(Raw data)

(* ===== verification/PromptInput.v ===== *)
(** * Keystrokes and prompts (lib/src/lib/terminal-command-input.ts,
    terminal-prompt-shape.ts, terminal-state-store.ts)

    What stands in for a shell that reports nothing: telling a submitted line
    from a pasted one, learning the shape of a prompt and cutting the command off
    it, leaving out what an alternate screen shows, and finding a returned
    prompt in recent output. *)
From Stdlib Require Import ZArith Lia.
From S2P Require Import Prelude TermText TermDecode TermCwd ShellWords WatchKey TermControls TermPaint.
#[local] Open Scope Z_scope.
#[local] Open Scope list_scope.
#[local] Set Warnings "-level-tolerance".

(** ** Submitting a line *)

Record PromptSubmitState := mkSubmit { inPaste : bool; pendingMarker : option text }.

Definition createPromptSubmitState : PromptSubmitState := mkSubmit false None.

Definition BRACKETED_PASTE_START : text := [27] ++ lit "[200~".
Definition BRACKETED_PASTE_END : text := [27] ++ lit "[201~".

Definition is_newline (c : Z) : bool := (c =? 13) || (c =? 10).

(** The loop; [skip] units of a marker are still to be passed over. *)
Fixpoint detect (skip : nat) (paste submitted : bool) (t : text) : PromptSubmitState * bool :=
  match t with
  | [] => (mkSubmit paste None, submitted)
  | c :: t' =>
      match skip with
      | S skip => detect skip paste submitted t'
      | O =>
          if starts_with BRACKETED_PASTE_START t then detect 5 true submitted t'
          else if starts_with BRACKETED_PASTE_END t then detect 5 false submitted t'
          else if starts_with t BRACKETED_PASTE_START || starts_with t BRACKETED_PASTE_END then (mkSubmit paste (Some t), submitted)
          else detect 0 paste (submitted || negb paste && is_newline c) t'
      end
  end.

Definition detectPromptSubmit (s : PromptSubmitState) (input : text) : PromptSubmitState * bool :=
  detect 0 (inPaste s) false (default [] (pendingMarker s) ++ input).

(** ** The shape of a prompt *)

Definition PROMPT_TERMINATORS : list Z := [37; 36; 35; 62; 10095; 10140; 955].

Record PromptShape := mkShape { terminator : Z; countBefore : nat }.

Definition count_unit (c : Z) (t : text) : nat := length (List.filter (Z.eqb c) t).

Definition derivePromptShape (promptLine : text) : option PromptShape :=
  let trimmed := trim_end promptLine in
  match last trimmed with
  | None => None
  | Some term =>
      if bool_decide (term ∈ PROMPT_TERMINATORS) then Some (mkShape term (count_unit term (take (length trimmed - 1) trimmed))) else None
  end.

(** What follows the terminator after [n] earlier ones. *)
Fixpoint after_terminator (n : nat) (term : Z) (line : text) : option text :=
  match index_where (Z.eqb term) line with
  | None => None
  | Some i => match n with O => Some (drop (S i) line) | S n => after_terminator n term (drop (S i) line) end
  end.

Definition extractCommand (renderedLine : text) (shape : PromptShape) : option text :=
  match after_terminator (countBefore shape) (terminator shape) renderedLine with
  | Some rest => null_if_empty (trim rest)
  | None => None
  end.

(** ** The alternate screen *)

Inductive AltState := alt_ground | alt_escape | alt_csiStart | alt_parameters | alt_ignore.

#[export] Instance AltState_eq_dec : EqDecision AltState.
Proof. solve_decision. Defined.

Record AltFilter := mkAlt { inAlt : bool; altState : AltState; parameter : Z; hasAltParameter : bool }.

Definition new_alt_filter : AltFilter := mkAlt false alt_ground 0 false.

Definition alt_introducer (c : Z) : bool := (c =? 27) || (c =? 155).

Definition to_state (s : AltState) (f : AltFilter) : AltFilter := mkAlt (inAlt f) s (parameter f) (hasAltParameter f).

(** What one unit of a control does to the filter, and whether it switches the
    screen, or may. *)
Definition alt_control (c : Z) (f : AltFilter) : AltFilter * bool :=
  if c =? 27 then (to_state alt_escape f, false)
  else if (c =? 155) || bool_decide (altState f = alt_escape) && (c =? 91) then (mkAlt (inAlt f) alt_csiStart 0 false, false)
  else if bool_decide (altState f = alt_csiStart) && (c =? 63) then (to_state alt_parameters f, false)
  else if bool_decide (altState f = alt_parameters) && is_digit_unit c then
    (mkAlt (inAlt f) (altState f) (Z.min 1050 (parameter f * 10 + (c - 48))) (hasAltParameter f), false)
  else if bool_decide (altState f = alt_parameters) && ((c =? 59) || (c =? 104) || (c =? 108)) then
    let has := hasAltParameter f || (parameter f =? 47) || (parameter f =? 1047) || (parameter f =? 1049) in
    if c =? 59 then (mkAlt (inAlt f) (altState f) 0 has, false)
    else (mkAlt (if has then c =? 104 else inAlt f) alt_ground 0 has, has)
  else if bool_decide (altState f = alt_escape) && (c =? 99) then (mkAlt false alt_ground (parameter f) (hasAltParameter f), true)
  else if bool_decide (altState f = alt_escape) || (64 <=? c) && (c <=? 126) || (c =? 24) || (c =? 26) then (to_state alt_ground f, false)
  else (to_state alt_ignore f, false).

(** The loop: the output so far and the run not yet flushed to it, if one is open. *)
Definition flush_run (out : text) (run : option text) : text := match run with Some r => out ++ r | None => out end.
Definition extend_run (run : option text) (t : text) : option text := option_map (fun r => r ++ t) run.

(End Raw data)
(Raw data)

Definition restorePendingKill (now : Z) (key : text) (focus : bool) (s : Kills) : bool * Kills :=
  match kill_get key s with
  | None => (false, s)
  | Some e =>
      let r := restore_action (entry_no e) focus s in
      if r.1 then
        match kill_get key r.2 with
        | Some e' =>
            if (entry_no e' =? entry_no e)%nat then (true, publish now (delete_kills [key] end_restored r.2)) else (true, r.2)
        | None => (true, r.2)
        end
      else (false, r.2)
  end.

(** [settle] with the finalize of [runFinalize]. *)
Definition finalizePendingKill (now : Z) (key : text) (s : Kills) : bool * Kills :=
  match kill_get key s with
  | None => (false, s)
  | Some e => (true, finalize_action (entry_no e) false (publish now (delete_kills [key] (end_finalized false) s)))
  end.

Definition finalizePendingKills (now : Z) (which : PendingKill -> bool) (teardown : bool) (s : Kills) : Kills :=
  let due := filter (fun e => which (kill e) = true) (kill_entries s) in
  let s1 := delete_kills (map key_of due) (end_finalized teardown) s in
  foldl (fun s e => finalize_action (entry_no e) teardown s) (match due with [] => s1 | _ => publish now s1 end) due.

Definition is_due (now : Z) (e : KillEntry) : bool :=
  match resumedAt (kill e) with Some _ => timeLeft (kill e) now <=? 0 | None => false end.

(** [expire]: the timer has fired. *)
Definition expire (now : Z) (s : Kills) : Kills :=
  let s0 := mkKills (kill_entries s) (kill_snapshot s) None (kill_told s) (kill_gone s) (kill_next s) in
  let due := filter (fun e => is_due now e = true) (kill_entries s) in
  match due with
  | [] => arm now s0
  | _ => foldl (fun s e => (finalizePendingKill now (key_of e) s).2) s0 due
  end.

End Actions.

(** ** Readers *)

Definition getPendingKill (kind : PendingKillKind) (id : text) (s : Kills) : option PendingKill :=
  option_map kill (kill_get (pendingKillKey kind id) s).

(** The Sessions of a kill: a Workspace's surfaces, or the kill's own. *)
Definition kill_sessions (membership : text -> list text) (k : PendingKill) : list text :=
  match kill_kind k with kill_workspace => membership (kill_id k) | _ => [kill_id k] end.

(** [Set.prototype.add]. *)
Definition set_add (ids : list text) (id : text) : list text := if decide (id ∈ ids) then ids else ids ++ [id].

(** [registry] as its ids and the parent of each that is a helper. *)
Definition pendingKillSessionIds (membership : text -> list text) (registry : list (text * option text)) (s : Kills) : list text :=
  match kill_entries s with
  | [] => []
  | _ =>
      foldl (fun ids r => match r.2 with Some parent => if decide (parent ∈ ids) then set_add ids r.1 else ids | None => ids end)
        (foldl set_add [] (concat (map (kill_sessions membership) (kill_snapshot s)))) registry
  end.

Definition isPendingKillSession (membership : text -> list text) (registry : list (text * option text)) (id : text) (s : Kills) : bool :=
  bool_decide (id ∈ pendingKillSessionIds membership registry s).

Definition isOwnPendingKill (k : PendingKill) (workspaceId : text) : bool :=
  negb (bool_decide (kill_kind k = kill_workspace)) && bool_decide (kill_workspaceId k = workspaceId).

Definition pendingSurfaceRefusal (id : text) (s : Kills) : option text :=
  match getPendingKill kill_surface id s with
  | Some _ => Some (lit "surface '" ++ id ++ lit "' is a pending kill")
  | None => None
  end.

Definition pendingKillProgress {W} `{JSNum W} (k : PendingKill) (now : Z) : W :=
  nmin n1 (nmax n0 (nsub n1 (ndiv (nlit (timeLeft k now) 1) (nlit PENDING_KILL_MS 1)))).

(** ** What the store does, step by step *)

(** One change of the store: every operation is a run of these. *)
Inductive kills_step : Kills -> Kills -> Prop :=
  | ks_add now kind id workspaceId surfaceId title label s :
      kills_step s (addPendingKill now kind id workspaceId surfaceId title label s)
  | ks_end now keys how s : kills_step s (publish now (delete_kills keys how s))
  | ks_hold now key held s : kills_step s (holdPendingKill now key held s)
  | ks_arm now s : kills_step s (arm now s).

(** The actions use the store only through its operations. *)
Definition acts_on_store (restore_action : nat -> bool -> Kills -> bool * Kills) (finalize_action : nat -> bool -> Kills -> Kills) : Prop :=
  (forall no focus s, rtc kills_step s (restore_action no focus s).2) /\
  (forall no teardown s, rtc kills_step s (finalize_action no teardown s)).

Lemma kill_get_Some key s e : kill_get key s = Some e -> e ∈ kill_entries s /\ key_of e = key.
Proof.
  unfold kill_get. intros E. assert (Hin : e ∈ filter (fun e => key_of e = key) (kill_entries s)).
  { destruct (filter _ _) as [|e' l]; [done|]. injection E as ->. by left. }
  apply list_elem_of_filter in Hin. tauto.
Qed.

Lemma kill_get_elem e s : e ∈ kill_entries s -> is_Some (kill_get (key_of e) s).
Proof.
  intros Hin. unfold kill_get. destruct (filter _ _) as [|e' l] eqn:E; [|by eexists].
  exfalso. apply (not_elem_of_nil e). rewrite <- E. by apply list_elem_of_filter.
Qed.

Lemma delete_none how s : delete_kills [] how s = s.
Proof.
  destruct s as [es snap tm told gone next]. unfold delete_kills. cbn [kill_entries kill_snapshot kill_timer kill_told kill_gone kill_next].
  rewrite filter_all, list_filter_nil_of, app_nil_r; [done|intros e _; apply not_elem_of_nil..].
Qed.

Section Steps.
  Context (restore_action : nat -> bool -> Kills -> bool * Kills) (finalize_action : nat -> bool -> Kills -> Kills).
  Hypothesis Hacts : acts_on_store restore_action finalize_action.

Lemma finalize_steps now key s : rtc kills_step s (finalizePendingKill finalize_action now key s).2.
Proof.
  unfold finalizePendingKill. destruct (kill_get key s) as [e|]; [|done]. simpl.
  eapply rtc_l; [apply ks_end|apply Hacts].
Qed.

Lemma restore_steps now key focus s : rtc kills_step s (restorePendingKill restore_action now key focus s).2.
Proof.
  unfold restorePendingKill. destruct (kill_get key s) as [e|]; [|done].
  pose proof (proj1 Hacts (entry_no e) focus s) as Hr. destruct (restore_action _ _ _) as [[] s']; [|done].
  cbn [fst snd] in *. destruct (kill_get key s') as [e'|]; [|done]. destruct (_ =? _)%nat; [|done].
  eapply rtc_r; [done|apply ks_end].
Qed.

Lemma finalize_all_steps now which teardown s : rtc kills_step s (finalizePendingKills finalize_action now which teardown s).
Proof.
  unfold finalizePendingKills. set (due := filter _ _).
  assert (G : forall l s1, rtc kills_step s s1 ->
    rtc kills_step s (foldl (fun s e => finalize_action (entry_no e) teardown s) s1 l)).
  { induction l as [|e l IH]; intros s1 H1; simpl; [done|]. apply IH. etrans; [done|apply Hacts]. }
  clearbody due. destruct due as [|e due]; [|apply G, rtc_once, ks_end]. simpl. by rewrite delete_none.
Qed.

(End Raw data)
(Raw data)

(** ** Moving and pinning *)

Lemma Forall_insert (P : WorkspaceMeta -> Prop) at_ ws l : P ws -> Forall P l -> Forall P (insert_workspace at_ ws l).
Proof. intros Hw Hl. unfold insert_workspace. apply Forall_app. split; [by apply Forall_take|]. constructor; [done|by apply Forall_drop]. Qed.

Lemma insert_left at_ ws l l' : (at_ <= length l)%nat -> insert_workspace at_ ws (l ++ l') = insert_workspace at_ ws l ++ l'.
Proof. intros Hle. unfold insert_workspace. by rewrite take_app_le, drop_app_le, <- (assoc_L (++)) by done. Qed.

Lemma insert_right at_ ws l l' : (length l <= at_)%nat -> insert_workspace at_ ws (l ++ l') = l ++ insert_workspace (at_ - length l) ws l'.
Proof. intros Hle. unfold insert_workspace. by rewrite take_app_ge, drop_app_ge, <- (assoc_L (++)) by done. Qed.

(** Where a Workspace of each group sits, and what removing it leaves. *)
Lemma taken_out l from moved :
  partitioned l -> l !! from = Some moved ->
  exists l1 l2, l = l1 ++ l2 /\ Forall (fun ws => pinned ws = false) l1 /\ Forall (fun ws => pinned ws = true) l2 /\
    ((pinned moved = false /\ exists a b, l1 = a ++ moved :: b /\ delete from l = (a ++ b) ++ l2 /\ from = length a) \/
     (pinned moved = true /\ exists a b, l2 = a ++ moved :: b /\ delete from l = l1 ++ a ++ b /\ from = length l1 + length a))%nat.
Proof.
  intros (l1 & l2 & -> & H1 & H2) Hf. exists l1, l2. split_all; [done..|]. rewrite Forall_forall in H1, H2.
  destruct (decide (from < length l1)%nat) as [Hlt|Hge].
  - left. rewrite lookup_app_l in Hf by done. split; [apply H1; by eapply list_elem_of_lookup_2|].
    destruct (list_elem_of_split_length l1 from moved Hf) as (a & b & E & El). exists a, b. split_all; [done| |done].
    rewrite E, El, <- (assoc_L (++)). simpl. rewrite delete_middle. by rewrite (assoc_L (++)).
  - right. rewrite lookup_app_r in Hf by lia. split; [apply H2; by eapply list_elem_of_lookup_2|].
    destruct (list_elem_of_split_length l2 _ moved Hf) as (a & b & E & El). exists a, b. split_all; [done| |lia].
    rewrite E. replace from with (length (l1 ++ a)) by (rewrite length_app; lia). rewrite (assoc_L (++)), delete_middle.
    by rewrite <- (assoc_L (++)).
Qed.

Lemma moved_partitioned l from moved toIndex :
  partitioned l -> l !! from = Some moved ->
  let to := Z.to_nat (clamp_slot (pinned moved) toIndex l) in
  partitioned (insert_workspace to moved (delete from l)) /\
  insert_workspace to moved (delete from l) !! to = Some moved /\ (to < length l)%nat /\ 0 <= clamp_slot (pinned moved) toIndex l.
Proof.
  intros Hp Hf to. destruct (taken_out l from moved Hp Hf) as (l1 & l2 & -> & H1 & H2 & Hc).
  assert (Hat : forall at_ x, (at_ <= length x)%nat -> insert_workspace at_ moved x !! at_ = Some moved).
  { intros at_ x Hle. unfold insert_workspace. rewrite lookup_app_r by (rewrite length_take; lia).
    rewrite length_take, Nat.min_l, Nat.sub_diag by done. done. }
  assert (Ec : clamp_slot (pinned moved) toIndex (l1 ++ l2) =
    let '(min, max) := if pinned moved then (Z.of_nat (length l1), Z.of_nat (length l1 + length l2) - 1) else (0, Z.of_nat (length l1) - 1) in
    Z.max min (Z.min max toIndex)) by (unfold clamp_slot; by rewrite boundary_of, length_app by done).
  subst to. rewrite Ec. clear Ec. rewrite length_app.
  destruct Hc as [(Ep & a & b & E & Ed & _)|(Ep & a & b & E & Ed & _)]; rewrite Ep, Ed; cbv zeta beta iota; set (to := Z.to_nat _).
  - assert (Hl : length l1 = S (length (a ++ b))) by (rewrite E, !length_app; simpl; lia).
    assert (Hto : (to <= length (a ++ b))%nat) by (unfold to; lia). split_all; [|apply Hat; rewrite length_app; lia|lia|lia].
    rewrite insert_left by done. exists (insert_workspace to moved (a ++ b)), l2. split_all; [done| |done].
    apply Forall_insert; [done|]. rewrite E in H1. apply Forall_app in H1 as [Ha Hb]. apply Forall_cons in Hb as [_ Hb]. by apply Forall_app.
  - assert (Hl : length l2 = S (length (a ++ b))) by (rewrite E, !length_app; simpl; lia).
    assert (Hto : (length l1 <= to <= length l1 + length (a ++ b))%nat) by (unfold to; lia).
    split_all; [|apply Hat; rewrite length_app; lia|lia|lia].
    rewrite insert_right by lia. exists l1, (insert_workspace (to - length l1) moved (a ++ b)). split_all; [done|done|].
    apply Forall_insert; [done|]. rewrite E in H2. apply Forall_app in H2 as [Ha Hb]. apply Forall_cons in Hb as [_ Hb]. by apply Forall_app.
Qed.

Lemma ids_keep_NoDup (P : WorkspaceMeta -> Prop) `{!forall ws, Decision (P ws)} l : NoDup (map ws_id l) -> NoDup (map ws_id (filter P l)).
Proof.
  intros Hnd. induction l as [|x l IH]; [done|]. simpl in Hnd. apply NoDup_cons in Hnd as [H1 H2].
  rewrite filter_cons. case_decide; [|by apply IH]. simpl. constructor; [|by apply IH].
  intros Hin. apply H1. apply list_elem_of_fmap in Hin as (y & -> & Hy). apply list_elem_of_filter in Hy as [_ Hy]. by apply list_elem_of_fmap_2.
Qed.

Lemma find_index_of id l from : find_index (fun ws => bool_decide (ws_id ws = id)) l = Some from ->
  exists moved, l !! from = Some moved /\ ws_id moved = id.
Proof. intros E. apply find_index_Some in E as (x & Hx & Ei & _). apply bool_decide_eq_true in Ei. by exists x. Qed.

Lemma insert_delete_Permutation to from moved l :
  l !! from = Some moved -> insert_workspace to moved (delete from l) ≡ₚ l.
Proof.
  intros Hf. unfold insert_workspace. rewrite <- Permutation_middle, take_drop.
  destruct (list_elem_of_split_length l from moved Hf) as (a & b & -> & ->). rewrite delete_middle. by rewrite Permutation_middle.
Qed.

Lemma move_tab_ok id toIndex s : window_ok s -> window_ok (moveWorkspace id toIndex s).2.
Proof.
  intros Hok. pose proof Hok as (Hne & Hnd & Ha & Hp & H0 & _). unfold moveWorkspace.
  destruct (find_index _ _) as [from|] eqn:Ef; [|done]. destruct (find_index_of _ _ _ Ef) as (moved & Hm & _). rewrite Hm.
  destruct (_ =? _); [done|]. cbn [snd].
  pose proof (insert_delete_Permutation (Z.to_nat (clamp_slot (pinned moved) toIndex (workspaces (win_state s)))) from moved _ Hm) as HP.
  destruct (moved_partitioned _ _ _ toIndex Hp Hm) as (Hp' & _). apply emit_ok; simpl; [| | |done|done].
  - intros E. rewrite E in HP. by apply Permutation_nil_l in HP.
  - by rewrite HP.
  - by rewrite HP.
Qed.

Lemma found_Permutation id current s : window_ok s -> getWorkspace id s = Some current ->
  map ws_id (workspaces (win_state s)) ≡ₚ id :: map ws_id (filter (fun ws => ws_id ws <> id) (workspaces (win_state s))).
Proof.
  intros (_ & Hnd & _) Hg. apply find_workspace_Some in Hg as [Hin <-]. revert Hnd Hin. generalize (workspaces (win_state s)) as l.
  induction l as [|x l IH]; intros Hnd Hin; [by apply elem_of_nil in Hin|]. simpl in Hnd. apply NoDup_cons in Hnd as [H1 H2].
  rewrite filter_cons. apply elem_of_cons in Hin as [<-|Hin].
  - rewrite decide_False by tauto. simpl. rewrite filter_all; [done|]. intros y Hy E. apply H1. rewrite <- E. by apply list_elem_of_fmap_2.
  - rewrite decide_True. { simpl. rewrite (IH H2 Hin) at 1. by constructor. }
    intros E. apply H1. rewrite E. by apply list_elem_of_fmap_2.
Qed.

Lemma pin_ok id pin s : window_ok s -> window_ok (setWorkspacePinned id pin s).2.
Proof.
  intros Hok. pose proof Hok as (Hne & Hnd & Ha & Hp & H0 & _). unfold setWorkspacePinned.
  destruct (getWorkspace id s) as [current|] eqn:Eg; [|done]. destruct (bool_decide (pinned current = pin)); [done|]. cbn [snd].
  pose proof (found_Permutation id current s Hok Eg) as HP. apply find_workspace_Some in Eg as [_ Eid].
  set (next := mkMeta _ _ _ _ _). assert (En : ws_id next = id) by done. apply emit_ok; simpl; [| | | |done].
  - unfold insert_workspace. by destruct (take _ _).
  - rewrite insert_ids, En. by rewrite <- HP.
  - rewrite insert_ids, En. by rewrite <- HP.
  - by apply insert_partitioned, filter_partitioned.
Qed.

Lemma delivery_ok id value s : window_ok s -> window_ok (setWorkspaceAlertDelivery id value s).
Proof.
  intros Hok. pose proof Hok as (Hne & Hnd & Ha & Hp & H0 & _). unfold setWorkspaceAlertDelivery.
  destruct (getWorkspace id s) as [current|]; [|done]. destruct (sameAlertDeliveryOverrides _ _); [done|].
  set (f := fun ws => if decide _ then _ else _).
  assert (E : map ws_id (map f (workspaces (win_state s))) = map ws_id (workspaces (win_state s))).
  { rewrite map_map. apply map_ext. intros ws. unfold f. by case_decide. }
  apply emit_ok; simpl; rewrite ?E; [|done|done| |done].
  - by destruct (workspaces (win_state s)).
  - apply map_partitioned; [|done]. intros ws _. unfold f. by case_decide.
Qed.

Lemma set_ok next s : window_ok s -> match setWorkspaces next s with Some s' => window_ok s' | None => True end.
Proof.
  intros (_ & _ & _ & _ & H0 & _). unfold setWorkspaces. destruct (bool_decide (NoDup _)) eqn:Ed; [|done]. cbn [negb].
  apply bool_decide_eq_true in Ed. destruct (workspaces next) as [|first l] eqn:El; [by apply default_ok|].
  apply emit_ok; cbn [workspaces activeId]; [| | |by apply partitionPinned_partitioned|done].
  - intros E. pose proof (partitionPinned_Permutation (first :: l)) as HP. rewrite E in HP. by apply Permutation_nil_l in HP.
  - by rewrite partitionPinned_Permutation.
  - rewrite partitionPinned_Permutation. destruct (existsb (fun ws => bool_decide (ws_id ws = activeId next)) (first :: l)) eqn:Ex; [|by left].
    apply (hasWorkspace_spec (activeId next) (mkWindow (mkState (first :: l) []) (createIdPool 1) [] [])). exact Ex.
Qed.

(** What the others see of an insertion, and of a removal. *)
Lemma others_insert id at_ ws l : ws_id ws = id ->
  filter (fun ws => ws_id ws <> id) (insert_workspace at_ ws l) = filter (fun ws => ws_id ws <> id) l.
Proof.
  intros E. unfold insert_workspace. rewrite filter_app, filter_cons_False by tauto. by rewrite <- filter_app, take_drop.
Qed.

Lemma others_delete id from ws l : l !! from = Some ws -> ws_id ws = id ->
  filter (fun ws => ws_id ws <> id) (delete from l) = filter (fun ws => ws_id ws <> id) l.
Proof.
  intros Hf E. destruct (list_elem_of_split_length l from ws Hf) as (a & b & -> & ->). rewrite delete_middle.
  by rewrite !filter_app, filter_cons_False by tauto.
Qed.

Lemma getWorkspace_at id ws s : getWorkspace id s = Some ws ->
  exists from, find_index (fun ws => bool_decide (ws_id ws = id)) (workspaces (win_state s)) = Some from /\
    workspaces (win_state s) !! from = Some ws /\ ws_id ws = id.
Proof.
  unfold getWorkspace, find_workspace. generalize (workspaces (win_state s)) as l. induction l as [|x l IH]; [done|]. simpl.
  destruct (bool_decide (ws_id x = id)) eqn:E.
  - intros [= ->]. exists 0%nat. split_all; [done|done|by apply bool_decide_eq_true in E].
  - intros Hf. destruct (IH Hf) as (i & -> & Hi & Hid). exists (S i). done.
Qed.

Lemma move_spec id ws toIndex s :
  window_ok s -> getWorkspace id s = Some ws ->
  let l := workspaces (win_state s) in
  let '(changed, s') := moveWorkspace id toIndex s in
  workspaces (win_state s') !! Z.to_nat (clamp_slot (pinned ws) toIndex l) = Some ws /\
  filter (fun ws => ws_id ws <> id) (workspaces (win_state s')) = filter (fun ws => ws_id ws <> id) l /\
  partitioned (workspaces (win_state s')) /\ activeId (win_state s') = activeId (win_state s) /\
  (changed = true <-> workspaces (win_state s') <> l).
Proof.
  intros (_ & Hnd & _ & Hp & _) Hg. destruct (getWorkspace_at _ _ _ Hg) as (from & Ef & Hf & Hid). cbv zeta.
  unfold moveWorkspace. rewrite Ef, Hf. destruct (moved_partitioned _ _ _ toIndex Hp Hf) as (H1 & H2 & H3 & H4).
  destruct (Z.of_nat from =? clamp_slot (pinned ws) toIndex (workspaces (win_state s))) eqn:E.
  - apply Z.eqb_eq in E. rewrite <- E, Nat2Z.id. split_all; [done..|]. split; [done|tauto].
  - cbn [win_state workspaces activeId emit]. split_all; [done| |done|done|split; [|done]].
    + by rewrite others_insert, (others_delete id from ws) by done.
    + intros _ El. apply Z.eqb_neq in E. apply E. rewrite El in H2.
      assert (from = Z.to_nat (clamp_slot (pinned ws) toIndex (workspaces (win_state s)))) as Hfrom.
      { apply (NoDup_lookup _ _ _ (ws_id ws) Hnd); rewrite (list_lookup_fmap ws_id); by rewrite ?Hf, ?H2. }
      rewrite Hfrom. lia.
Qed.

(End Raw data)

From the entries above, restate word for word the lines from the line containing "Lemma ids_keep_NoDup (P" to the line containing "intros Hf. unfold", both ends included, and nothing more.

● **Your solution**:
Lemma ids_keep_NoDup (P : WorkspaceMeta -> Prop) `{!forall ws, Decision (P ws)} l : NoDup (map ws_id l) -> NoDup (map ws_id (filter P l)).
Proof.
  intros Hnd. induction l as [|x l IH]; [done|]. simpl in Hnd. apply NoDup_cons in Hnd as [H1 H2].
  rewrite filter_cons. case_decide; [|by apply IH]. simpl. constructor; [|by apply IH].
  intros Hin. apply H1. apply list_elem_of_fmap in Hin as (y & -> & Hy). apply list_elem_of_filter in Hy as [_ Hy]. by apply list_elem_of_fmap_2.
Qed.

Lemma find_index_of id l from : find_index (fun ws => bool_decide (ws_id ws = id)) l = Some from ->
  exists moved, l !! from = Some moved /\ ws_id moved = id.
Proof. intros E. apply find_index_Some in E as (x & Hx & Ei & _). apply bool_decide_eq_true in Ei. by exists x. Qed.

Lemma insert_delete_Permutation to from moved l :
  l !! from = Some moved -> insert_workspace to moved (delete from l) ≡ₚ l.
Proof.
  intros Hf. unfold insert_workspace. rewrite <- Permutation_middle, take_drop.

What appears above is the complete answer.